RECORDS FOR THIS TASK:
(* ===== verification/Store.v ===== *)
(** * Mapnode/store: tables, evidence and requests

    The SQLite database as a record of tables ([DB]), with the schema of
    migrations.go: a primary key is the key of a [gmap], and the other
    uniqueness, CHECK and trigger constraints that an operation can violate
    are tests that make it fail ([ErrConstraint]).  A repository method runs
    in one transaction: it returns [Err] and leaves the database as it was, or
    [Ok] with the database after the commit.  Failures of the SQL driver
    itself are not modelled.

    repository.go: [EvidenceRepository] and [RequestRepository].  [now] is
    [time.Now().UTC().UnixNano()]; a time is [None] when it is the zero
    [time.Time]. *)

From S2P Require Import Prelude Domain Evidence TrustView Registry Reorg Planner PathProof.
From S2P Require Import Coordinator.
Import Domain.

Module Store.

Inductive error :=
| ErrRecordNotFound
| ErrRecordConflict
| ErrConcurrentUpdate
| ErrInactiveEvidence
| ErrGraphConflict
| ErrEvidenceBinding
| ErrStalePlanningAttempt
| ErrConstraint
| ErrColumnLength
| ErrInitialState
| ErrEvidence (e : Evidence.error)
| ErrRequestState (e : Coordinator.state_error)
| ErrTrustView (e : TrustView.error)
| ErrRange
| ErrRevisionExhausted
| ErrInvalidWitness
| ErrSnapshotEndpoints
| ErrPlanNotFound
| ErrPlanIDMismatch
| ErrPlanFields
| ErrSnapshotUnsealed
| ErrSnapshotEndpoint
| ErrIncompleteDeployment
| ErrDegradeReason
| ErrProofMaterialMissing
| ErrPathProofNotFound
| ErrPathProofIDMismatch.

#[local] Existing Instances Evidence.Locator_eq_dec Evidence.EvidenceRecord_eq_dec
  Coordinator.Request_eq_dec TrustView.Observation_eq_dec TrustView.ObservationContent_eq_dec.

(** ** Tables *)

(** chain_registry.go: [Chain]; live_chain_repository.go: a row of [live_chains];
    the three columns of the deployment are bound together. *)
Record LiveChain := mkLiveChain {
  lc_Name : string;
  lc_ChainID : ChainID;
  lc_HTTPRPC : string;
  lc_Confirmations : Z;
  lc_DeploymentManifest : string;
  lc_Home : bool
}.

Record ValidatedLiveChain := mkValidated {
  vlc_Chain : LiveChain;
  vlc_Gateway : Address;
  vlc_GatewayCodeHash : Hash;
  vlc_DeploymentBlock : BlockHeight;
  vlc_ValidatedAt : Evidence.Time
}.

#[export] Instance LiveChain_eq_dec : EqDecision LiveChain.
Proof. solve_decision. Defined.

(** A row of [proofs] with its rows of [proof_hops]; the block hashes and
    witnesses of the proof are read from the snapshot. *)
Record ProofRow := mkProofRow {
  row_ProofID : PathProof.PathProofID;
  row_RequestID : RequestID;
  row_PlanID : Planner.PlanID;
  row_SnapshotID : TrustView.SnapshotID;
  row_BaseTrustRoot : TrustView.TrustRoot;
  row_CreatedAt : Z;
  row_Hops : list PathProof.PathProofHop
}.

(** The witness of an edge is a row with its siblings in order; a snapshot row
    holds its nodes and edges; a plan or proof row its hops in order.  An
    observation row also holds the evidence identifier it was stored with. *)
Record DB := mkDB {
  evidence : gmap Evidence.ID Evidence.EvidenceRecord;
  evidence_transitions : list (Evidence.ID * Evidence.State * Evidence.State * string * Z);
  requests : gmap RequestID Coordinator.Request;
  request_transitions :
    list (RequestID * Coordinator.RequestState * Coordinator.RequestState * string * Z);
  revision : Z;
  trust_nodes : gmap TrustView.NodeID TrustView.TrustNode;
  trust_edges : gmap TrustView.EdgeID (TrustView.TrustEdge * bool);
  membership_witnesses : gmap Evidence.ID TrustView.MembershipWitness;
  observations : gmap bytes32 (Evidence.ID * TrustView.TrustRootObservation);
  live_chains : gmap ChainID ValidatedLiveChain;
  canonical_cursors : gmap ChainID Reorg.CanonicalCursor;
  snapshots : gmap TrustView.SnapshotID TrustView.TrustViewSnapshot;
  plans : gmap Planner.PlanID Planner.Plan;
  current_plan : gmap RequestID Planner.PlanID;
  proofs : gmap PathProof.PathProofID ProofRow
}.

Definition empty_db : DB := mkDB ∅ [] ∅ [] 0 ∅ ∅ ∅ ∅ ∅ ∅ ∅ ∅ ∅ ∅.

Definition set_evidence (db : DB) m l : DB :=
  mkDB m l db.(requests) db.(request_transitions) db.(revision) db.(trust_nodes)
    db.(trust_edges) db.(membership_witnesses) db.(observations) db.(live_chains)
    db.(canonical_cursors) db.(snapshots) db.(plans) db.(current_plan) db.(proofs).

Definition set_requests (db : DB) m l : DB :=
  mkDB db.(evidence) db.(evidence_transitions) m l db.(revision) db.(trust_nodes)
    db.(trust_edges) db.(membership_witnesses) db.(observations) db.(live_chains)
    db.(canonical_cursors) db.(snapshots) db.(plans) db.(current_plan) db.(proofs).

Definition set_graph (db : DB) rev nodes edges witnesses : DB :=
  mkDB db.(evidence) db.(evidence_transitions) db.(requests) db.(request_transitions) rev
    nodes edges witnesses db.(observations) db.(live_chains) db.(canonical_cursors)
    db.(snapshots) db.(plans) db.(current_plan) db.(proofs).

YOUR OBJECTIVE:
The range runs from the line above containing "Definition empty_db : DB" to the line containing "Definition set_requests (db", inclusive. Restate those lines word for word and no others.

SOLUTION BELOW:
Definition empty_db : DB := mkDB ∅ [] ∅ [] 0 ∅ ∅ ∅ ∅ ∅ ∅ ∅ ∅ ∅ ∅.

Definition set_evidence (db : DB) m l : DB :=
  mkDB m l db.(requests) db.(request_transitions) db.(revision) db.(trust_nodes)
    db.(trust_edges) db.(membership_witnesses) db.(observations) db.(live_chains)
    db.(canonical_cursors) db.(snapshots) db.(plans) db.(current_plan) db.(proofs).

Definition set_requests (db : DB) m l : DB :=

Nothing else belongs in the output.